Collected data entries
#[export] Instance u256_field : FieldCodec encode_u256 decode_u256 wf_u256.
Proof.
  split; [intros; by apply decode_encode_u256|].
  intros from x rest [Hok _] Hd. by apply decode_u256_ok in Hd as (? & ? & _).
Qed.

#[export] Instance bool_field : FieldCodec encode_bool decode_bool (fun _ => True).
Proof.
  split; [intros; by apply decode_encode_bool|].
  intros from x rest [Hok _] Hd. by apply decode_bool_ok in Hd as (? & _).
Qed.

#[export] Instance bytes_field : FieldCodec encode_bytes decode_bytes wf_bytes.
Proof.
  split; [intros; by apply decode_encode_bytes|].
  intros from x rest [Hok Hl] Hd. apply decode_bytes_ok in Hd as (? & -> & _); [|done].
  split; [|done]. split; [done|]. unfold encode_bytes in Hl. rewrite !zlen_app in Hl. lia.
Qed.

Lemma fixed_field N : (1 < N < 56)%nat -> FieldCodec (encode_fixed N) (decode_fixed N) (wf_fixed N).
Proof.
  intros HN. split; [intros; by apply decode_encode_fixed|].
  intros from x rest [Hok _] Hd. by apply decode_fixed_ok in Hd as (? & ? & _).
Qed.

#[export] Instance hash_field : FieldCodec (encode_fixed 32) (decode_fixed 32) (wf_fixed 32).
Proof. apply fixed_field. lia. Qed.
#[export] Instance address_field : FieldCodec (encode_fixed 20) (decode_fixed 20) (wf_fixed 20).
Proof. apply fixed_field. lia. Qed.
#[export] Instance nonce_field : FieldCodec (encode_fixed 8) (decode_fixed 8) (wf_fixed 8).
Proof. apply fixed_field. lia. Qed.

#[export] Instance vector_field {A wf} `{RlpCodec A wf, !RlpCanonical A wf} :
  FieldCodec encode_vector decode_vector (wf_vector wf).
Proof.
  split; [intros; by apply decode_encode_vector|].
  intros from v rest [Hok Hl] Hd. by apply decode_vector_ok in Hd.
Qed.

(** A list of fields framed by its header. *)
Definition encode_list (payload : bytes) : bytes :=
  encode_header (mkHeader true (zlen payload)) ++ payload.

Problem:
All lines of the data above that include the word "split" must be shown.

Answer for this exercise:
  split; [intros; by apply decode_encode_u256|].
  split; [intros; by apply decode_encode_bool|].
  split; [intros; by apply decode_encode_bytes|].
  split; [|done]. split; [done|]. unfold encode_bytes in Hl. rewrite !zlen_app in Hl. lia.
  intros HN. split; [intros; by apply decode_encode_fixed|].
  split; [intros; by apply decode_encode_vector|].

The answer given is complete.